Dua kata kunci pertama diatas tentu bukan hal asing bagi kita. Ya,
Malang. Tiga hari berselang setelah kepulanganku dari Kota Palembang aku
beralih menuju Kota Malang. Sibuk sekalli? Oh, tidak. Ini hanya masalah timing yang memang ditakdirkan
berdekatan. Pada mulanya aku juga tidak pernah mengira bahwa karya tulis
kelompokku akan lolos di seleksi 10 besar. Sempat merasa kurang sehat karena
faktor internal dan eksternal, dengan mengucap bismillahirrahmanirrahim
akhirnya aku memantapkan diri untuk berangkat. Perjalanan aku tempuh kurang
lebih selama 8 jam. Berangkat menggunakan Malioboro Ekspress, dengan mantap
kami melangkah.
Rombongan kami tiba di Kota Malang sekitar jam 04.00 WIB,
hawanya sejuk dan dingin. Bisa dipastikan, aku jatuh cinta dengan kota ini, seperti
Wonosobo. Liasion officer (LO) sudah siap menunggu rombongan tepat didepan ATM
BNI, Kris namanya. Ada yang berbeda ketika UGM bertemu dengan Universitas
Brawijaya, aku merasakan kekeluargaan yang sangat erat, teman-teman Brawijaya
sangat ramah dan satu lagi ada salah satu teman yang bernama Fatikha, kami
pertama kali bertemu ketika di Palembang (3 hari yang lalu), dan hari ini dia
rela datang jauh-jauh ke asrama mahasiswa Brawijaya membawakan kami 1 kardus
martabak daging dan 1 kardus martabak manis, dan rasanya sama persis seperti
yang biasa aku beli di dekat rumah, enak!

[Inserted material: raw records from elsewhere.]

(* ===== verification/Lmempool.v ===== *)
(** * Orphans, reorganisations and the self-check of the pool (logic/lmempool)

    When a transaction is accepted the orphans that waited for its outputs are tried; after
    a reorganisation the pool is built anew from its transactions; CheckMempool compares
    the pool with itself and with the UTXO set and panics where they disagree. *)
From S2P Require Import Prelude Errors Wire ScriptNum Opcodes Script ScriptFacts Tx TxFacts Crypto Compress Coins Block Undo.
From S2P Require Import Stack Slice Interp Ltx BlockIndex Chain Mempool Accept.

Section Lmempool.
Context `{Secp256k1} `{LruCache} `{Hashes}.
Context (grow : nat -> nat -> nat) (drain : list (option TxErr) -> list (option TxErr)).
Context (range : gset nat -> list nat) (range_orphans : gmap bytes OrphanTx -> list OrphanTx).
Context (sizeof_TxEntry overflow : Z).
Context (p : ForkParams) (conf : PoolConfig) (c : Chain).
(** The clock, the clock adjusted to the peers', and the second of the minute. *)
Context (now adjusted second : Z).
Abbreviation AcceptTxToMemPool := (AcceptTxToMemPool grow drain range sizeof_TxEntry overflow p conf c now adjusted).

(** ** Orphans *)
Definition on_orphans (f : OrphanPool -> res AcceptErr OrphanPool) : acc unit :=
  m ← pool_of id; o ← pure (f (orphanPool m)); set_pool (with_orphans m o).
Definition outpoints (t : Tx) : list OutPoint := map (fun i => mkOutPoint (txid Sha256 t) (u32 (Z.of_nat i))) (seq 0 (length (outs t))).
(** The orphans that spend one output, until one is accepted or thrown out.  No peer is
    ever put into the set of those that misbehave, and no error has the code RejectTx,
    so no rejected hash is ever returned. *)
Fixpoint try_orphans (l : list OrphanTx) : acc (option Tx) :=
  match l with
  | [] => mret None
  | o :: l =>
      err ← attempt (AcceptTxToMemPool (o_Tx o));
      match err with
      | None => on_orphans (erase Sha256 range_orphans (txid Sha256 (o_Tx o)) false);; mret (Some (o_Tx o))
      | Some e =>
          if IsNoPreviousOut e then try_orphans l
          else on_orphans (erase Sha256 range_orphans (txid Sha256 (o_Tx o)) true);; mret None
      end
  end.
Fixpoint orphan_loop (fuel : nat) (vWorkQueue : list OutPoint) (acceptTxs : list Tx) : acc (list Tx) :=
  match vWorkQueue with
  | [] => mret acceptTxs
  | prevOut :: vWorkQueue =>
      match fuel with
      | O => crash
      | S fuel =>
          m ← pool_of id;
          r ← match OrphanTransactionsByPrev (orphanPool m) !! prevOut with None => mret None | Some orphans => try_orphans (range_orphans orphans) end;
          match r with
          | None => orphan_loop fuel vWorkQueue acceptTxs
          | Some t => orphan_loop fuel (vWorkQueue ++ outpoints t) (acceptTxs ++ [t])
          end
      end
  end.
(** Every output in the queue is one of [t] or of an orphan that was accepted. *)
Definition orphan_outs (o : OrphanPool) : nat := sum_list (map (fun x => length (outs (o_Tx x.2))) (map_to_list (OrphanTransactions o))).
Definition TryAcceptOrphansTxs (t : Tx) : acc (list Tx) :=
  m ← pool_of id;
  orphan_loop (length (outs t) + orphan_outs (orphanPool m)) (outpoints t) [].

(** ** Reorganisations *)
Definition FindTxInMempool (m : TxMempool) (h : bytes) : option nat := FindTx m h.
Definition FindOrphanTxInMemPool (m : TxMempool) (h : bytes) : option Tx := o_Tx <$> OrphanTransactions (orphanPool m) !! h.
(** The transactions of the old pool in the order of the range; the result is false when
    the loop was left early. *)
Fixpoint readd (l : list Tx) : acc bool :=
  match l with
  | [] => mret true
  | t :: l =>
      err ← attempt (AcceptTxToMemPool t);
      match err with
      | None =>
          TryAcceptOrphansTxs t;;
          m ← pool_of id;
          if HaveTransaction Sha256 m t then readd l else mret false
      | Some e =>
          (if IsNoPreviousOut e then on_orphans (AddOrphanTx Sha256 range_orphans second t 0) else mret tt);;
          readd l
      end
  end.

(** ** The self-check *)
Definition updateCoins {E} (cm : CoinsMap) (t : Tx) : res E CoinsMap :=
  cm ← (if IsCoinBase t then Ok cm
        else foldl (fun cm o => cm ← cm; '(coin, cm) ← SpendCoin cm o; match coin with None => Panic | Some _ => Ok cm end) (Ok cm) (GetAllPreviousOut t));
  foldl (fun cm '(i, out) => cm ← cm; AddCoin cm (mkOutPoint (txid Sha256 t) (u32 (Z.of_nat i))) (NewFreshCoin out 1000000 (IsCoinBase t)))
    (Ok cm) (imap (fun i out => (i, out)) (outs t)).
Fixpoint fetch_all (l : list OutPoint) (cm : CoinsMap) (st : CoinsLruCache) : res AcceptErr (bool * CoinsMap * CoinsLruCache) :=
  match l with
  | [] => Ok (true, cm, st)
  | o :: l => '(coin, cm, st) ← FetchCoin cm st o; match coin with None => Ok (false, cm, st) | Some _ => fetch_all l cm st end
  end.
Definition haveInputs (cm : CoinsMap) (t : Tx) (st : CoinsLruCache) : res AcceptErr (bool * CoinsMap * CoinsLruCache) :=
  if IsCoinBase t then Ok (true, cm, st) else fetch_all (GetAllPreviousOut t) cm st.
Fixpoint fetch_every (l : list OutPoint) (cm : CoinsMap) (st : CoinsLruCache) : res AcceptErr (CoinsMap * CoinsLruCache) :=
  match l with [] => Ok (cm, st) | o :: l => '(_, cm, st) ← FetchCoin cm st o; fetch_every l cm st end.
(** The values of one transaction over the coins so far, then its effect on them. *)
Definition check_entry_coins (spentHeight : Z) (t : Tx) (cm : CoinsMap) (st : CoinsLruCache) : res AcceptErr (CoinsMap * CoinsLruCache) :=
  '(cm, st) ← (if IsCoinBase t then Ok (cm, st)
    else
      '(cm, st) ← fetch_every (GetAllPreviousOut t) cm st;
      match CheckInputsMoney t cm spentHeight with Ok _ => Ok (cm, st) | _ => Panic end);
  cm ← updateCoins cm t; Ok (cm, st).
(** The inputs of an entry: whether one is in the pool, and the parents by their hash. *)
Fixpoint check_prevouts_in (m : TxMempool) (l : list OutPoint) (wait : bool) (parents : gset bytes) (st : CoinsLruCache)
    : res AcceptErr (bool * gset bytes * CoinsLruCache) :=
  match l with
  | [] => Ok (wait, parents, st)
  | o :: l =>
      '(wait, parents, st) ← match poolData m !! Hash o with
        | Some q =>
            e ← eload (entries m) q;
            let tx2 := e_Tx e in
            if Z.of_nat (length (outs tx2)) <=? Index o then Panic
            else match GetTxOut tx2 (Index o) with
                 | None => Panic
                 | Some out => if TxOut_IsNull out then Panic else Ok (true, {[txid Sha256 tx2]} ∪ parents, st)
                 end
        | None => '(have, st) ← HaveCoin st o; if (have : bool) then Ok (wait, parents, st) else Panic
        end;
      match nextTx m !! o with None => Panic | Some _ => check_prevouts_in m l wait parents st end
  end.
(** The children of an entry and their size. *)
Fixpoint check_children {E} (m : TxMempool) (l : list OutPoint) (children : gset nat) (childSize : Z) : res E (gset nat * Z) :=
  match l with
  | [] => Ok (children, childSize)
  | o :: l =>
      match nextTx m !! o with
      | None => check_children m l children childSize
      | Some x =>
          e ← eload (entries m) x;
          if bool_decide (poolData m !! entry_hash Sha256 e = None) then Panic
          else if decide (x ∈ children) then check_children m l children childSize
          else check_children m l ({[x]} ∪ children) (i64 (childSize + TxSize e))
      end
  end.
(** The sums over the ancestors are put right when they are not. *)
Definition correct_sums (count size ops fees : Z) (e : TxEntry) : TxEntry :=
  let s := stat e in
  set_stat (mkStat (SumTxCountWithDescendants s) (SumTxFeeWithDescendants s) (SumTxSizeWithDescendants s) count size ops fees) e.
Record check_state := mkCheck {
  ch_pool : TxMempool;
  ch_view : CoinsLruCache;
  ch_dup : CoinsMap;
  ch_wait : list nat;
  ch_total : Z }.
(** [None] when the function returns early. *)
Definition check_entry (spentHeight : Z) (q : nat) (s : check_state) : res AcceptErr (option check_state) :=
  let m := ch_pool s in
  e ← eload (entries m) q;
  let total := u64 (ch_total s + u64 (TxSize e)) in
  '(wait, parents, st) ← check_prevouts_in m (GetAllPreviousOut (e_Tx e)) false ∅ (ch_view s);
  if negb (Nat.eqb (size parents) (size (ParentTx e))) then Panic
  else
    match CalculateMemPoolAncestors Sha256 range m (e_Tx e) noLimit true with
    | Panic => Panic
    | Err _ => Ok None
    | Ok ancestors =>
        '(sz, fees, ops) ← sum_entries (range ancestors) (entries m) (i64 (TxSize e)) (i64 (TxFee e)) (i64 (SigOpCount e));
        let e' := correct_sums (i64 (Z.of_nat (size ancestors) + 1)) sz ops fees e in
        let m := with_entries m (<[q := e']> (entries m)) in
        '(children, childSize) ← check_children m (outpoints (e_Tx e)) ∅ 0;
        if negb (Nat.eqb (size children) (size (ChildTx e))) then Panic
        else if SumTxSizeWithDescendants (stat e) <? i64 (childSize + TxSize e) then Panic
        else if (wait : bool) then Ok (Some (mkCheck m st (ch_dup s) (ch_wait s ++ [q]) total))
        else '(cm, st) ← check_entry_coins spentHeight (e_Tx e) (ch_dup s) st; Ok (Some (mkCheck m st cm (ch_wait s) total))
    end.
Fixpoint check_entries (spentHeight : Z) (l : list nat) (s : check_state) : res AcceptErr (option check_state) :=
  match l with
  | [] => Ok (Some s)
  | q :: l => s ← check_entry spentHeight q s; match s with None => Ok None | Some s => check_entries spentHeight l s end
  end.
(** The entries that wait for others; an entry that still waits goes to the end. *)
Fixpoint check_waiting (fuel : nat) (spentHeight stepsSinceLastRemove : Z) (m : TxMempool) (wait : list nat) (cm : CoinsMap) (st : CoinsLruCache)
    : res AcceptErr CoinsLruCache :=
  match wait with
  | [] => Ok st
  | q :: wait =>
      match fuel with
      | O => Panic
      | S fuel =>
          e ← eload (entries m) q;
          '(have, cm, st) ← haveInputs cm (e_Tx e) st;
          if negb have then
            let steps := stepsSinceLastRemove + 1 in
            if Z.of_nat (length (wait ++ [q])) <=? steps then Panic
            else check_waiting fuel spentHeight steps m (wait ++ [q]) cm st
          else
            '(cm, st) ← check_entry_coins spentHeight (e_Tx e) cm st;
            check_waiting fuel spentHeight 0 m wait cm st
      end
  end.
Definition check_next {E} (m : TxMempool) : res E unit :=
  if forallb (fun x => match entries m !! x.2 with Some e => bool_decide (poolData m !! entry_hash Sha256 e = Some x.2) | None => false end)
       (map_to_list (nextTx m)) then Ok tt else Panic.
(** [order] is the order of the range over the pool; [rand] is the random number. *)
Definition CheckMempool (checkFrequency rand bestHeight : Z) (order : list nat) : acc unit := fun n =>
  if (checkFrequency =? 0) || (checkFrequency <=? rand) then (n, Ok tt)
  else
    let spentHeight := i32 (bestHeight + 1) in
    match check_entries spentHeight order (mkCheck (n_pool n) (n_view n) ∅ [] 0) with
    | Ok None => (n, Ok tt)
    | Ok (Some s) =>
        let k := length (ch_wait s) in
        match check_waiting (S k * S k) spentHeight 0 (ch_pool s) (ch_wait s) (ch_dup s) (ch_view s) with
        | Ok st =>
            match check_next (E := AcceptErr) (ch_pool s) with
            | Ok _ => if totalTxSize (ch_pool s) =? ch_total s then (mkNode _ (ch_pool s) st, Ok tt) else (n, Panic)
            | _ => (n, Panic)
            end
        | _ => (n, Panic)
        end
    | _ => (n, Panic)
    end.

Definition RemoveForReorg (checkFrequency rand nMemPoolHeight : Z) (order : list Tx) (check_order : TxMempool -> list nat) : acc unit :=
  set_pool NewTxMempool;;
  all ← readd order;
  if (all : bool) then
    m ← pool_of id;
    set_pool (with_orphans m (CleanOrphan (orphanPool m)));;
    CheckMempool checkFrequency rand (i32 (nMemPoolHeight - 1)) (check_order m)
  else mret tt.
End Lmempool.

Malang terkenal karena klub sepakbolanya, masih ingat Irfan
Bachdim kan? Pemain sepak bola ganteng berwajah indo yang sempat nge
hits. Haha. Tidak cukup sampai Irfan
Bachdim, ternyata teman-teman disini cukup enak dilihat, ganteng tidak
keterlaluan dan cantik dalam porsi yang pas. Trus itu Mas Samy Simorangkir
siapa ya? Samy Simorangkir itu adalah mantan vokalis Kerispatih. Ya, maksudnya
begini salah satu panitia
Nursing
Scientific Festival (NSF) menurut rombongan UGM ada yang sangat mirip
dengan mas Samy Simorangkir, dan mendadak
hits
di dalam bus karena delegasi UGM yang paling berisik. Mas Samy Simorangkir
(bukan sesungguhnya) ini mendadak mencuri perhatian salah satu anggota delegasi
UGM yang merupakan kakak angkatanku, mbak Mawar (nama disamarkan). Tentu, kita
mendoakan yang terbaik terkait hubungan antara Mbak Mawar dengan Mas Samy Simorangkir.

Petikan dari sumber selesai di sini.